**** Material to process ****

Lemma exit_locked_steps c p s r s' :
  pinv proc_addr (abs s) → length (k_proc s) = Z.to_nat NPROC →
  k_cpus s !! c = Some (Some p) → k_initproc s ≠ Some p →
  exit_locked proc_addr c p s = Ok r s' → steps (abs s) (abs s').
Proof.
  intros [HT HC] Hlen Hc Hi H. unfold exit_locked in H. minv H as ([] & s1 & H1 & H).
  assert (abs s1 = abs s) as E1 by (eapply (keeps_acquire l_ptlock); [keeps|done]). clear H1.
  minv H as (x & s2 & H2 & H). apply getp_inv in H2 as [-> Hx]. minv H as ([] & s2 & H2 & H).
  apply abs_wakeup1 in H2. rewrite E1 in H2. minv H as ([] & s3 & H3 & H).
  destruct (exit_children_spec (Z.to_nat NPROC) p 0 s2 s3) as (Hs3 & Hd3 & Hq3); [by rewrite H2|done|].
  minv H as ([] & s4 & H4 & H). apply updp_inv in H4 as (y & Hy & ->).
  destruct Hd3 as (Ec3 & Ei3 & Hd3). rewrite H2 in Ec3, Ei3, Hd3.
  etrans; [apply (wakeall_steps (chan_of proc_addr (p_parent x)) (abs s))|]. rewrite <-H2.
  etrans; [exact Hs3|].
  destruct (Hd3 p (sview_of y)) as (v2 & Hv2 & Hd); [by apply abs_lookup|].
  cbn [a_wakeall a_procs] in Hv2. rewrite list_lookup_fmap in Hv2.
  assert (Hx0 : a_procs (abs s) !! p = Some (sview_of x)) by (rewrite <-E1; by apply abs_lookup).
  rewrite Hx0 in Hv2. injection Hv2 as <-.
  destruct (ci_cpu _ HC c p Hc) as (v & Hv & Hrun). assert (v = sview_of x) as -> by congruence.
  assert (v_wake (chan_of proc_addr (p_parent x)) (sview_of x) = sview_of x) as Ew
    by (unfold v_wake; by rewrite Hrun).
  rewrite Ew in Hd. destruct Hd as (Dpid & _ & _ & Dpar).
  assert (p_parent y = p_parent x) as Epar.
  { destruct Dpar as [E|[E _]]; [done|]. by destruct (ti_self _ _ HT p _ Hx0). }
  eapply (leave_steps c p y (set_p_state ZOMBIE)); [|done|done|done| |exact H].
  { change (a_cpus (abs s3) !! c = Some (Some p)). by rewrite Ec3. }
  unfold may_leave. simpl v_state. cbn iota. split_and!.
  - rewrite Ei3. done.
  - intros q w Hq. apply (Hq3 q w); [|done]. split; [lia|]. apply lookup_lt_Some in Hq.
    assert (length (a_procs (abs s3)) = length (k_proc s)) as El; [|lia].
    assert (∀ a a', steps a a' → length (a_procs a') = length (a_procs a)) as Hl.
    { intros a a'. induction 1 as [|a a1 a2 Ha _ IH]; [done|]. rewrite IH.
      destruct Ha; simpl; by rewrite ?length_insert. }
    rewrite (Hl _ _ Hs3), H2. simpl. rewrite !length_fmap. done.
  - intros r0 Hr. simpl in Hr. rewrite Epar in Hr. intros (u & Hu & Hs & Hch).
    destruct (Hd3 r0 u Hu) as (u2 & Hu2 & _ & _ & D3 & _). destruct (D3 Hs) as [Hs2 Ech2].
    apply (wakeall_awake _ _ _ _ Hu2 Hs2). rewrite <-Ech2, Hch, Hr. done.
Qed.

****

- _Work order_
In the data above, find the line that contains "assert (p_parent y = p_parent x) as Epar." and the line that contains "destruct Ha; simpl;". Repeat exactly those lines and every line between them, and only those.

- _Answer to this task_
  assert (p_parent y = p_parent x) as Epar.
  { destruct Dpar as [E|[E _]]; [done|]. by destruct (ti_self _ _ HT p _ Hx0). }
  eapply (leave_steps c p y (set_p_state ZOMBIE)); [|done|done|done| |exact H].
  { change (a_cpus (abs s3) !! c = Some (Some p)). by rewrite Ec3. }
  unfold may_leave. simpl v_state. cbn iota. split_and!.
  - rewrite Ei3. done.
  - intros q w Hq. apply (Hq3 q w); [|done]. split; [lia|]. apply lookup_lt_Some in Hq.
    assert (length (a_procs (abs s3)) = length (k_proc s)) as El; [|lia].
    assert (∀ a a', steps a a' → length (a_procs a') = length (a_procs a)) as Hl.
    { intros a a'. induction 1 as [|a a1 a2 Ha _ IH]; [done|]. rewrite IH.
      destruct Ha; simpl; by rewrite ?length_insert. }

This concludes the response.